◆ **Task to carry out**:
Reproduce word for word, from the entries below, the line with "From S2P Require", the line with "(** ** [json.loads] *)", and every line between them, and nothing more.

◆ **Records provided**:
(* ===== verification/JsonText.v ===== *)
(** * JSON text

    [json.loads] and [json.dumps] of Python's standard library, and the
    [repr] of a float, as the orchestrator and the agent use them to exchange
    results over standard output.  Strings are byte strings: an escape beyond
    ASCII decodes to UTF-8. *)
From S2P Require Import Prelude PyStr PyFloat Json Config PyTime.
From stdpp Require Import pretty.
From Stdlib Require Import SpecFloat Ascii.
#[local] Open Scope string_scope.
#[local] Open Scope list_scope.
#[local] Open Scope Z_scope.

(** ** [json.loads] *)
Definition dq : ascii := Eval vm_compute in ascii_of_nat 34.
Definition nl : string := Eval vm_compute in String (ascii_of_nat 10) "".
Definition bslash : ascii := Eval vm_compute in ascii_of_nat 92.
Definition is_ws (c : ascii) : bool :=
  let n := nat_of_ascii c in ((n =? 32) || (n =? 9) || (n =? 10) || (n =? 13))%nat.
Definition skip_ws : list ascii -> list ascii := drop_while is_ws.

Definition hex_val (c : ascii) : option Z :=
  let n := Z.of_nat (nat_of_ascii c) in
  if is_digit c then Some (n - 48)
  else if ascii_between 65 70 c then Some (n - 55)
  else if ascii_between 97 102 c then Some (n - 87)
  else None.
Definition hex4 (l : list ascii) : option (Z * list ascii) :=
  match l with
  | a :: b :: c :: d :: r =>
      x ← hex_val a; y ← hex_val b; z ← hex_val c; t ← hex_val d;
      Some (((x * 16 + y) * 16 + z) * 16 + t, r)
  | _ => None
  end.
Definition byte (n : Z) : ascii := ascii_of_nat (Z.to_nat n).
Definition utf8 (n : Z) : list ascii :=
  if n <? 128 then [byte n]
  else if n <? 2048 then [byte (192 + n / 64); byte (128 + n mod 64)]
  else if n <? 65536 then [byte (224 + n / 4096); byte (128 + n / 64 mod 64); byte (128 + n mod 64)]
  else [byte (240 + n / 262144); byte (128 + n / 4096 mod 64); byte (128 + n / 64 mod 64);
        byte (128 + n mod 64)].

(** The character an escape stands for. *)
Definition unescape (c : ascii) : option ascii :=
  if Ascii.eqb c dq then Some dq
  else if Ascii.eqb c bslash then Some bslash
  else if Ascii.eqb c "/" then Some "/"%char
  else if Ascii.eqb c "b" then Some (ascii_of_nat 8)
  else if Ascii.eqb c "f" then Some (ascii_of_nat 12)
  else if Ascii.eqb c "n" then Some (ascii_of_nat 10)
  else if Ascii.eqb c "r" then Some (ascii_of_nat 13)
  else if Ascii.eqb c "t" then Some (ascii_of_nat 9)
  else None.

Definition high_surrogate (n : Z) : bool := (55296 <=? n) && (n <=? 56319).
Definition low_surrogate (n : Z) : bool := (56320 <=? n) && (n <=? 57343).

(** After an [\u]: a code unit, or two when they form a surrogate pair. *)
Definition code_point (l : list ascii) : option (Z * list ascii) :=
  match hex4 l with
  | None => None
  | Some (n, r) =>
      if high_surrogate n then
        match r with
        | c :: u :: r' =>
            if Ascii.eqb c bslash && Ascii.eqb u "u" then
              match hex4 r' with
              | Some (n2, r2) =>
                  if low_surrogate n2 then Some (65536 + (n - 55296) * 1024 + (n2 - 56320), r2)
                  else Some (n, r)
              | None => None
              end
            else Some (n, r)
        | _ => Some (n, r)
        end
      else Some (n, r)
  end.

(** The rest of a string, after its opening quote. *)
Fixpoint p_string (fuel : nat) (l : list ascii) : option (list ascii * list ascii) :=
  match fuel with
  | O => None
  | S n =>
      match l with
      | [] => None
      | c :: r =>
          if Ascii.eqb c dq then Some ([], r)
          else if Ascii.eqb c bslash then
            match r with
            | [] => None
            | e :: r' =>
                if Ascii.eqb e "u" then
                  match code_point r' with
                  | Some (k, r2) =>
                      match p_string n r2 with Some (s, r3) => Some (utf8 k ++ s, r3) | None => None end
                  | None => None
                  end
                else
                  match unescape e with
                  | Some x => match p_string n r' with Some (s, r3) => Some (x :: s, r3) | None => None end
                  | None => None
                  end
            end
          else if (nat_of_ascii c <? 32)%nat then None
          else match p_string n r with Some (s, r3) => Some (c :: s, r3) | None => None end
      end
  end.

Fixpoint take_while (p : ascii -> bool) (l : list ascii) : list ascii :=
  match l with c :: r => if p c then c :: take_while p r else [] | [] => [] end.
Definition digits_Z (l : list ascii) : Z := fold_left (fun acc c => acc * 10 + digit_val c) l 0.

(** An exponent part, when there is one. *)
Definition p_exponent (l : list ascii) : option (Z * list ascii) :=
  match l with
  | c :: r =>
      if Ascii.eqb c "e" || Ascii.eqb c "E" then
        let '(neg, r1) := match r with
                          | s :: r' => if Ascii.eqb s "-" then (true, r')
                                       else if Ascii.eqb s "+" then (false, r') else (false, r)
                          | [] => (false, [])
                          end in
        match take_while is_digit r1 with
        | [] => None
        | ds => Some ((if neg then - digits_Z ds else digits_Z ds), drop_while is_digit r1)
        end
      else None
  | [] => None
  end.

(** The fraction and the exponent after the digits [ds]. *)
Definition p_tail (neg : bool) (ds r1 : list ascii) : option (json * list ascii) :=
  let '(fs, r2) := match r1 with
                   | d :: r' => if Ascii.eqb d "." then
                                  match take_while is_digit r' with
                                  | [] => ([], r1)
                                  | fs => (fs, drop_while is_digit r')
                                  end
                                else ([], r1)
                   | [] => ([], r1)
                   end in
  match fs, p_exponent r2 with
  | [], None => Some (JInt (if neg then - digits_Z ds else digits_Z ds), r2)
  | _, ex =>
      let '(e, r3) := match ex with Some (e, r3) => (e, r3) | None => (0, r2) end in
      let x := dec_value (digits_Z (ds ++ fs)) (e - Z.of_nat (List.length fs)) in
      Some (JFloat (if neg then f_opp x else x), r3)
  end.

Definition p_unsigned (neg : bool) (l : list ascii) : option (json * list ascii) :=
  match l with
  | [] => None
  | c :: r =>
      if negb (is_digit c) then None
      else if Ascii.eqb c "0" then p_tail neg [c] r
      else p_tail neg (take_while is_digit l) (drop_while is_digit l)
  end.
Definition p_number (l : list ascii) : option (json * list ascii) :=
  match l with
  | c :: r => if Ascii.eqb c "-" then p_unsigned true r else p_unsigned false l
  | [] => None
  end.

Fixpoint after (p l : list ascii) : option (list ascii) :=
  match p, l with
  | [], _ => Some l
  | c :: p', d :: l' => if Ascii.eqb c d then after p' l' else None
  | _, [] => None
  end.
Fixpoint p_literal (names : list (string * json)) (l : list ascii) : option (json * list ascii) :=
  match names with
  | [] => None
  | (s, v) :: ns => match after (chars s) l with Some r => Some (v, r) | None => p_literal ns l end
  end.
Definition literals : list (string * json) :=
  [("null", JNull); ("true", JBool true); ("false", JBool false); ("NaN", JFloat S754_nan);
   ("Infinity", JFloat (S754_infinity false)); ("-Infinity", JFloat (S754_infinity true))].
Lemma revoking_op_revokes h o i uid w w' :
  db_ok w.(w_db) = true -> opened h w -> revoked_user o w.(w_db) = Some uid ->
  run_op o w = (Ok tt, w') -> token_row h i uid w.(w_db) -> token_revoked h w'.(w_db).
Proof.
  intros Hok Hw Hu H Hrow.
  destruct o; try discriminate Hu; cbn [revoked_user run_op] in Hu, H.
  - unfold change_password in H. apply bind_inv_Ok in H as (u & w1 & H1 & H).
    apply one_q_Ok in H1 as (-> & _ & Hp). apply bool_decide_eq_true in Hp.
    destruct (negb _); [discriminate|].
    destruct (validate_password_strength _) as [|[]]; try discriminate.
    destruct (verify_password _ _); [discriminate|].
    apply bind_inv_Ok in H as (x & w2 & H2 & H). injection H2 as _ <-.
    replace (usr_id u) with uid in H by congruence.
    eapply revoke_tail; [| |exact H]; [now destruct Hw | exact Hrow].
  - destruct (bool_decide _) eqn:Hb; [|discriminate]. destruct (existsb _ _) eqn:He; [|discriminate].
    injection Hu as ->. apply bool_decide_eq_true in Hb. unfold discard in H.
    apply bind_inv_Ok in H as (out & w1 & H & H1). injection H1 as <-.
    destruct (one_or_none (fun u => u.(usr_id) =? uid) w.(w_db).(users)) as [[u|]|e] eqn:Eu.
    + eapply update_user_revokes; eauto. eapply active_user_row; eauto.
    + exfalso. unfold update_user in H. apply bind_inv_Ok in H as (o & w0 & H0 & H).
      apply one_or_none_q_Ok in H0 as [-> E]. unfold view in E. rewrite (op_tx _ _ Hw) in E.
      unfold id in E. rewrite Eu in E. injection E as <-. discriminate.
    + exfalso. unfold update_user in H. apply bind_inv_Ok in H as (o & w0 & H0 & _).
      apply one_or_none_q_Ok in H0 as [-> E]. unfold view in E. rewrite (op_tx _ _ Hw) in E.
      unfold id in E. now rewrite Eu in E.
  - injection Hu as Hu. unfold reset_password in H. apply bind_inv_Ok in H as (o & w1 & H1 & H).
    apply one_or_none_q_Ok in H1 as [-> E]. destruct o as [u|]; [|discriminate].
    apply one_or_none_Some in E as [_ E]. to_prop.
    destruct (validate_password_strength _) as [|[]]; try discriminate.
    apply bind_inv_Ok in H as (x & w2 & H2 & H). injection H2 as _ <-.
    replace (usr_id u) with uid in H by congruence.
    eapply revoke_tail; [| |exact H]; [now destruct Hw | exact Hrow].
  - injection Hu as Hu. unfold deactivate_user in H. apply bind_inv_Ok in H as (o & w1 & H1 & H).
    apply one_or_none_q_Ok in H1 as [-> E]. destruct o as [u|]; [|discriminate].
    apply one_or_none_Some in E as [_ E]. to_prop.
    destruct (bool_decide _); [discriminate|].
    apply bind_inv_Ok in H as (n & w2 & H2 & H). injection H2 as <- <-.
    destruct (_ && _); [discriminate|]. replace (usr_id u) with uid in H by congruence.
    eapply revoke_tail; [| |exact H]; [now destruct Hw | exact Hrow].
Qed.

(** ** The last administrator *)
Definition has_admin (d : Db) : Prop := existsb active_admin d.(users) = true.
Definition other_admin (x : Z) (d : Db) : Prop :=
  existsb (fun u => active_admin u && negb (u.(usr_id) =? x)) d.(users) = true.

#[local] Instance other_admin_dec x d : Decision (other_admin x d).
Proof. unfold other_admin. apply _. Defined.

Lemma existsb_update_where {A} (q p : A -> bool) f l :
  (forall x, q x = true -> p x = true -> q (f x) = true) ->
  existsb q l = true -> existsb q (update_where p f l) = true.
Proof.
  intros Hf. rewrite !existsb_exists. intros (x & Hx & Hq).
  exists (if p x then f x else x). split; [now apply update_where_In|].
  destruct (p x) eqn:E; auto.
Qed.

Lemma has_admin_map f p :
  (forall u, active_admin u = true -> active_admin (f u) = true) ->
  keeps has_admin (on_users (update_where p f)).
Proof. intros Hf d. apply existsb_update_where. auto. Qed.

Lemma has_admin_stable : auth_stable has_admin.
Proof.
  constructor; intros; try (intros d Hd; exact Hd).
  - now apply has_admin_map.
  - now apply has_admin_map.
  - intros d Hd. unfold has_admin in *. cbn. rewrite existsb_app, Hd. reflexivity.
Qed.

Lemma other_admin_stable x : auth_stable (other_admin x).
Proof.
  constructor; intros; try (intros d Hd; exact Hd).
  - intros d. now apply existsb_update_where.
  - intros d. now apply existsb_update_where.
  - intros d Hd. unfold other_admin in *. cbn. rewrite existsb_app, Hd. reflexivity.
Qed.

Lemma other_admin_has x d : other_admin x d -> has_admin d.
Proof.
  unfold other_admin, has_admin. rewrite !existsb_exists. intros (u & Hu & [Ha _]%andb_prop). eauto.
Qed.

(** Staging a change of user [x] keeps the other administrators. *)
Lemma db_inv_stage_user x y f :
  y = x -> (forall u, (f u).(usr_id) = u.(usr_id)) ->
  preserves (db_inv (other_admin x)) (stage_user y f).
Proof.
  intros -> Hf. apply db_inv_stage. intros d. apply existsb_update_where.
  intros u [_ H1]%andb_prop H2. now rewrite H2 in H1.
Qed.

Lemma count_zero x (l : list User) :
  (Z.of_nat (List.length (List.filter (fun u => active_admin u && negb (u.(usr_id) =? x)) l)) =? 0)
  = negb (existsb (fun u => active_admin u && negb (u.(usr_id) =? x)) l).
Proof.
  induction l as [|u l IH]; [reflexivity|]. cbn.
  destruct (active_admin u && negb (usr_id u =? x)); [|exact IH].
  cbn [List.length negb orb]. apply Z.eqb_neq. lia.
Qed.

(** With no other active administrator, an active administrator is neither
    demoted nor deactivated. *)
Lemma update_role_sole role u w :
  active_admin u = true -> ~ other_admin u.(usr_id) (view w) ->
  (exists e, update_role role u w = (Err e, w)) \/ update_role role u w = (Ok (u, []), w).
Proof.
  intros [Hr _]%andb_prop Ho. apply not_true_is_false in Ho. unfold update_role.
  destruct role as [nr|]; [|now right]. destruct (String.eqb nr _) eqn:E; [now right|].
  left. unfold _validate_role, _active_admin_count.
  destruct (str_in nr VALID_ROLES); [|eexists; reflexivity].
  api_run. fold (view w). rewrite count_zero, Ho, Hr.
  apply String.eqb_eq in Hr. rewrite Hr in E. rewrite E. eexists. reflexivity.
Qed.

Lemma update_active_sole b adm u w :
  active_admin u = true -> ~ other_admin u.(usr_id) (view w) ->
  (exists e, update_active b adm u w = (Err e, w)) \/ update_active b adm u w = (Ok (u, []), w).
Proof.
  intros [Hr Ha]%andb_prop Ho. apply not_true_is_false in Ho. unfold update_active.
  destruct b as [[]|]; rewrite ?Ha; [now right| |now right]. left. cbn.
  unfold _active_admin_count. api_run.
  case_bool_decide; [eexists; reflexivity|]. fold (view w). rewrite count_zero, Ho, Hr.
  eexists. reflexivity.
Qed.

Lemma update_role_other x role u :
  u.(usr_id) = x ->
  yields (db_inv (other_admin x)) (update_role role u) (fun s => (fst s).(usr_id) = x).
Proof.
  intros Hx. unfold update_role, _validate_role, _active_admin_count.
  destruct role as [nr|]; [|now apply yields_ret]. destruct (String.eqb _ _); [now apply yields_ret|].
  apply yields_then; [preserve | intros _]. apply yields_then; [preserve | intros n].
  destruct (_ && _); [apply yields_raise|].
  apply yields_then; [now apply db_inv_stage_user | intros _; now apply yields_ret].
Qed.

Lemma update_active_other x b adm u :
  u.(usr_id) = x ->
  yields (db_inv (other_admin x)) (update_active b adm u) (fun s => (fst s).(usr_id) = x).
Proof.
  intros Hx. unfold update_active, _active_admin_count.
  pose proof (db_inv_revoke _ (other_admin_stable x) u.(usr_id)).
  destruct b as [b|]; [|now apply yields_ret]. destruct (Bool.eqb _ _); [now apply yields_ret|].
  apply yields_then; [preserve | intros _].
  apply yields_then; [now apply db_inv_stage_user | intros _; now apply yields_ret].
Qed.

◆ **Solved problem**:
From S2P Require Import Prelude PyStr PyFloat Json Config PyTime.
From stdpp Require Import pretty.
From Stdlib Require Import SpecFloat Ascii.
#[local] Open Scope string_scope.
#[local] Open Scope list_scope.
#[local] Open Scope Z_scope.

(** ** [json.loads] *)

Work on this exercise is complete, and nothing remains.